Your wired connection has priority over the wireless, so I assume that
you unplug your wired connection when testing the wireless.
-- John
No, all I've done is try to establish an incoming connection by pinging
10.0.0.204, or trying to connect a VNC client to that address. I've
checked the machine's firewall, and set specific permissions per
adapter, no joy.
Phil
>> The routes look good to me too.
>> Your wired connection has priority over the wireless, so I assume
>> that you unplug your wired connection when testing the wireless.
>>
>>
>> -- John
>
> No, all I've done is try to establish an incoming connection by
> pinging 10.0.0.204, or trying to connect a VNC client to that
> address. I've checked the machine's firewall, and set specific
> permissions per adapter, no joy.
>
When a ping packet comes into the wireless address 10.0.0.204, the
computer tries to send the ping back. According to the routing
table, the wired connection (10.0.0.138) has priorty on outgoing
packets to the 10.0.0.x subnet (metric 20 vs. 40), so the return ping
goes out the 10.0.0.138 port. When the return ping arrives at the
sending computer with an origin of 10.0.0.138 instead of 10.0.0.204,
it discards it (because it came from the wrong device) and you don't
see a response.
A similar thing will happen on all incoming connections to your
wireless adapter... The return packets will exit on the wired port
and confuse the sending device.
If you physically unplug the wired connection, then the wireless
connection will become the priority connection and things may start
working.
HTH,
John
Thank you for an elegant (startling!) analysis. I'll certainly try this
once more - maybe, just maybe, after all that twiddling it'll work?
It seems very surprising that Ping works this way - this won't be the
only machine out there with more than one network adapter!
Phil
> It seems very surprising that Ping works this way - this won't be
> the only machine out there with more than one network adapter!
>
It's not "ping" that works this way, it's the Network Stack that sits
between the NICs and the Applications (e.g. ping) that receive and send
packets. An application will generate a data packet and send it to the
network stack which will take care of adding TCP and Ethernet headers,
checksums, etc, before directing it to the appropriate NIC to send to
the network.
You're right. Lots of machines have more than one network adapter.
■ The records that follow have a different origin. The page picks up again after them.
(** Backtracking matcher in continuation-passing style.  [rmatch r s k]
    is the length of the first match, in the order Python tries them, of
    [r] followed by [k] at the start of [s]. *)
Fixpoint rmatch (r : regex) (s : string) (k : string -> option nat)
  : option nat :=
  match r with
  | One a =>
      match s with
      | String c s' =>
          if atom_ok ignorecase a c then option_map S (k s') else None
      | EmptyString => None
      end
  | Opt a =>
      match s with
      | String c s' =>
          if atom_ok ignorecase a c then
            match k s' with
            | Some n => Some (S n)
            | None => k s
            end
          else k s
      | EmptyString => k s
      end
  | Star a => star a k s
  | Eol => if at_eol s then k s else None
  | Cat r1 r2 => rmatch r1 s (fun s' => rmatch r2 s' k)
  end.

(** Length of the match of [r] anchored at the start of [s]. *)
Definition match_at (r : regex) (s : string) : option nat :=
  rmatch r s (fun _ => Some 0).

(** [re.sub(r, repl, s)]: scan left to right; [skip] counts the
    characters still covered by the match found last. *)
Fixpoint sub_scan (r : regex) (repl : string) (s : string) (skip : nat)
  : string :=
  match s with
  | EmptyString =>
      match skip, match_at r EmptyString with
      | 0, Some _ => repl
      | _, _ => EmptyString
      end
  | String c s' =>
      match skip with
      | S n => sub_scan r repl s' n
      | 0 =>
          match match_at r s with
          | Some (S n) => repl ++ sub_scan r repl s' n
          | Some 0 => repl ++ String c (sub_scan r repl s' 0)
          | None => String c (sub_scan r repl s' 0)
          end
      end
  end.
End Matcher.

Definition IGNORECASE : bool := true.

(** [re.sub(pattern, repl, string, flags)] *)
Definition re_sub (r : regex) (repl s : string) (flags : bool) : string :=
  sub_scan flags r repl s 0.

(** A literal word as a regex followed by [r]. *)
Fixpoint word (w : string) (r : regex) : regex :=
  match w with
  | EmptyString => r
  | String c w' => Cat (One (Lit c)) (word w' r)
  end.

(** [r'[-.]?dev.*$'] *)
Definition dev_pattern : regex :=
  Cat (Opt (Class ["-"%char; "."%char])) (word "dev" (Cat (Star Dot) Eol)).

(** [r'-.*$'] *)
Definition hyphen_pattern : regex :=
  Cat (One (Lit "-"%char)) (Cat (Star Dot) Eol).

End Regex.

(** ** The script *)

Module Script.
Import PyStr Regex.

(** *** Exceptions *)

Inductive exn : Type :=
| FileNotFoundError                      (* the binary is missing *)
| CalledProcessError (returncode : Z)    (* raised by [check=True] *)
| ImportError                            (* and ModuleNotFoundError *)
| AttributeError
| TypeError
| NameError
| OtherException (name : string).        (* anything else *)

Inductive res (A : Type) : Type :=
| Ret (a : A)
| Raise (e : exn).
Arguments Ret {A} a.
Arguments Raise {A} e.

Definition bind {A B : Type} (m : res A) (f : A -> res B) : res B :=
  match m with
  | Ret a => f a
  | Raise e => Raise e
  end.

(** [try: m  except: h] with a bare [except], which catches everything. *)
Definition try_except {A : Type} (m : res A) (h : res A) : res A :=
  match m with
  | Ret a => Ret a
  | Raise _ => h
  end.

Notation "x <- m ;; f" := (bind m (fun x => f))
  (at level 61, m at next level, right associativity).

(** *** System version probe *)

Record CompletedProcess : Type :=
  { returncode : Z; stdout : string }.

(** What starting a command does on the host: it raises, or the process
    runs to completion with a status and its captured output. *)
Definition host : Type := list string -> res CompletedProcess.

(** [subprocess.run(cmd, capture_output=True, text=True, check=check)] *)
Definition subprocess_run (spawn : host) (cmd : list string) (check : bool)
  : res CompletedProcess :=
  p <- spawn cmd ;;
  if check && negb (returncode p =? 0)%Z
  then Raise (CalledProcessError (returncode p))
  else Ret p.

Definition get_system_version (spawn : host) (cmd : list string)
  : res (option string) :=
  try_except
    (result <- subprocess_run spawn cmd true ;;
     Ret (Some (strip (stdout result))))
    (Ret None).

(** *** Version normaliser *)

Definition normalize_version (v : option string) : option string :=
  match v with
  | None => None
  | Some v =>
      let v := re_sub dev_pattern "" v IGNORECASE in
      let v := re_sub hyphen_pattern "" v false in
      Some v
  end.

(** *** Dictionaries, in insertion order *)

Definition dict (V : Type) : Type := list (string * V).

(** [d[k] = v] *)
Fixpoint dict_set {V : Type} (k : string) (v : V) (d : dict V) : dict V :=
  match d with
  | [] => [(k, v)]
  | (k', v') :: d' =>
      if String.eqb k' k then (k, v) :: d' else (k', v') :: dict_set k v d'
  end.

Definition keys {V : Type} (d : dict V) : list string := map fst d.

(** *** Package introspection *)

(** The three versions one package reports, when they are strings or
    absent. *)
Record Report : Type :=
  { GDAL : option string; PROJ : option string; GEOS : option string }.

(** What an accessor of a package can hand back: [None], a [str], or any
    other object (a tuple, a number, bytes).  Of such an object the script
    uses its truth value (in [v or '-']), [format(v, '<width')] (in the
    table) and [v.startswith('via ')], which raises for an object that is
    not a string. *)
Inductive pyval : Type :=
| PyNone
| PyStr (s : string)
| PyObj (truthy : bool) (format_left : nat -> res string) (startswith : exn).

(** One value of the [results] dictionary. *)
Record Row : Type :=
  { row_GDAL : pyval; row_PROJ : pyval; row_GEOS : pyval }.

(** The modules, as far as the script touches them.  Every call and every
    attribute access returns a value or raises; [hasattr] is [Some]/[None]
    around the accessor it guards. *)
Record Osgeo : Type :=
  { gdal_VersionInfo : res pyval }.       (* gdal.VersionInfo('RELEASE_NAME') *)

Record Rasterio : Type :=
  { rasterio_gdal_version : res pyval;    (* rasterio.gdal_version() *)
    rasterio_proj_version : res pyval }.  (* rasterio.proj_version() *)

Record Fiona : Type :=
  { fiona_gdal_version : res pyval;              (* fiona.gdal_version() *)
    fiona_proj_version : option (res pyval) }.   (* fiona.proj_version() *)

Record Pyogrio : Type :=
  { pyogrio_get_gdal_version_string : option (res pyval);
    pyogrio_gdal_version : res pyval }.   (* pyogrio.__gdal_version__ *)

Record Pyproj : Type :=
  { proj_version_str : res pyval }.       (* pyproj.proj_version_str *)

Record Shapely : Type :=
  { geos_version_string : res pyval }.    (* shapely.geos_version_string *)

Record Geopandas : Type :=
  { show_versions : res string }.  (* what geopandas.show_versions() prints *)

(** The environment of one run: what the host does with a command, and what
    each [import] gives, a module or an exception. *)
Record Env : Type :=
  { spawn : host;
    osgeo : res Osgeo;
    rasterio : res Rasterio;
    fiona : res Fiona;
    pyogrio : res Pyogrio;
    pyproj : res Pyproj;
    shapely : res Shapely;
    geopandas : res Geopandas;
    rioxarray : res unit;
    odc_geo : res unit }.

(** State of the loop over the lines of the geopandas report. *)
Record gp_vars : Type :=
  { gp_gdal : option string; gp_proj : option string;
    gp_geos : option string }.

(** [parts[1].strip()] when [len(parts) >= 2], otherwise the variable
    keeps its value. *)
Definition second_part (line : string) (old : option string)
  : option string :=
  let parts := split ":"%char line in
  if (2 <=? List.length parts)%nat then Some (strip (nth 1 parts "")) else old.

(** One iteration of the loop. *)
Definition parse_line (st : gp_vars) (line : string) : gp_vars :=
  if startswith (strip line) "GDAL" then
    {| gp_gdal := second_part line (gp_gdal st);
       gp_proj := gp_proj st; gp_geos := gp_geos st |}
  else if startswith (strip line) "PROJ" then
    {| gp_gdal := gp_gdal st;
       gp_proj := second_part line (gp_proj st); gp_geos := gp_geos st |}
  else if startswith (strip line) "GEOS"
          && negb (contains "lib" (lower line)) then
    {| gp_gdal := gp_gdal st; gp_proj := gp_proj st;
       gp_geos := second_part line (gp_geos st) |}
  else st.

Definition parse_show_versions (gp_info : string) : gp_vars :=
  fold_left parse_line (split LF gp_info)
    {| gp_gdal := None; gp_proj := None; gp_geos := None |}.

Definition of_option (v : option string) : pyval :=
  match v with
  | Some s => PyStr s
  | None => PyNone
  end.

(** [except ImportError: pass] around a block that updates [results]. *)
Definition pass_ImportError (results : dict Row) (block : res (dict Row))
  : res (dict Row) :=
  match block with
  | Raise ImportError => Ret results
  | r => r
  end.

Definition probe_osgeo (env : Env) (results : dict Row) : res (dict Row) :=
  pass_ImportError results
    (m <- osgeo env ;;
     v <- gdal_VersionInfo m ;;
     Ret (dict_set "osgeo.gdal"
            {| row_GDAL := v; row_PROJ := PyNone; row_GEOS := PyNone |}
            results)).

Definition probe_rasterio (env : Env) (results : dict Row)
  : res (dict Row) :=
  match (m <- rasterio env ;;
         g <- rasterio_gdal_version m ;;
         p <- rasterio_proj_version m ;;
         Ret (dict_set "rasterio"
                {| row_GDAL := g; row_PROJ := p; row_GEOS := PyNone |}
                results)) with
  | Raise ImportError => Ret results
  | Raise AttributeError =>
      (* the name [rasterio] is bound only if the import went through *)
      m <- match rasterio env with
           | Ret m => Ret m
           | Raise _ => Raise NameError
           end ;;
      g <- rasterio_gdal_version m ;;
      Ret (dict_set "rasterio"
             {| row_GDAL := g; row_PROJ := PyNone; row_GEOS := PyNone |}
             results)
  | r => r
  end.

Definition probe_fiona (env : Env) (results : dict Row) : res (dict Row) :=
  pass_ImportError results
    (m <- fiona env ;;
     g <- fiona_gdal_version m ;;
     p <- match fiona_proj_version m with
          | Some call => call
          | None => Ret PyNone
          end ;;
     Ret (dict_set "fiona"
            {| row_GDAL := g; row_PROJ := p; row_GEOS := PyNone |}
            results)).

Definition probe_pyogrio (env : Env) (results : dict Row)
  : res (dict Row) :=
  match (m <- pyogrio env ;;
         g <- match pyogrio_get_gdal_version_string m with
              | Some call => call
              | None => pyogrio_gdal_version m
              end ;;
         Ret (dict_set "pyogrio"
                {| row_GDAL := g; row_PROJ := PyNone; row_GEOS := PyNone |}
                results)) with
  | Raise ImportError => Ret results
  | Raise AttributeError => Ret results
  | r => r
  end.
The catch in your case is that both adapters connect to the same
subnet. The norm is to have one NIC connecting to one subnet and the
other NIC connected to a different, perhaps small, local subnet. Just
Google for "multiple nics same subnet" and you will see the problems
that people have.
-- John
Quite an education!
Thanks, John!
Phil
Most definitely an education. Once I got the user to disconnect the
Ethernet cable, the connection worked: I can ping the adapter and she
can browse the web - all wireless.
So, one of my tweaks must have fixed things, but since I was operating
remotely via cable, that was obscuring the results. I guess if I wanted
to try this again I'd set up a (non-persistent) route through the
wireless adapter using "Route Add" for just one target address, and
fiddle around until I could connect to that.
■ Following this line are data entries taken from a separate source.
(** * Zettlr: configuration template and file-manager item mixin

    A shallow embedding of
    - [source/app/service-providers/config/get-config-template.ts]
      ([getConfigTemplate] and the module constants it uses), and
    - the item mixin shared by the TreeItem and FileItem components
      ([requestSelection], [finishNameEditing]),
    followed by the properties proved about them.

    Strings are [string], JavaScript numbers that only ever hold small
    integers are [Z], arrays are lists, object literals are records. *)

From Stdlib Require Import String Ascii List ZArith NArith Bool Lia.
From Stdlib.Strings Require Import Byte.
Import ListNotations.
Local Open Scope string_scope.

(* ================================================================== *)
(** * Part I: definitions                                              *)
(* ================================================================== *)

(** ** JavaScript values *)

Module Js.

(** A property that may be absent ([undefined]), [null], or hold a
    value.  The distinction matters wherever the source compares with
    [===]. *)
Inductive maybe (A : Type) : Type :=
| undefined
| null
| val (a : A).
Arguments undefined {A}.
Arguments null {A}.
Arguments val {A} a.

(** [x === undefined] *)
Definition is_undefined {A} (x : maybe A) : bool :=
  match x with undefined => true | _ => false end.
Thank you for your patient and invaluable help.
Best wishes,
Phil (happy now)
> I guess if I wanted to try this again I'd set up a
> (non-persistent) route through the wireless adapter using "Route
> Add" for just one target address, and fiddle around until I could
> connect to that.
"Route Add" should work. Alternatively, you could also change the
default metric for the wireless interface to have higher priority
(lower metric) than the wired connection -- with different side-
effects, of course.
> Thank you for your patient and invaluable help.
> Best wishes,
>
> Phil (happy now)
>
Glad to help. Thanks for the feedback.
-- John
> I guess if I wanted to try this again I'd set up a
> (non-persistent) route through the wireless adapter using "Route
> Add" for just one target address, and fiddle around until I could
> connect to that.
"Route Add" should work. Alternatively, you could also change the
default metric for the wireless interface to have higher priority
(lower metric) than the wired connection -- with different side-
effects, of course.
> Thank you for your patient and invaluable help.
> Best wishes,
>
> Phil (happy now)
>
Glad to help. Thanks for the feedback.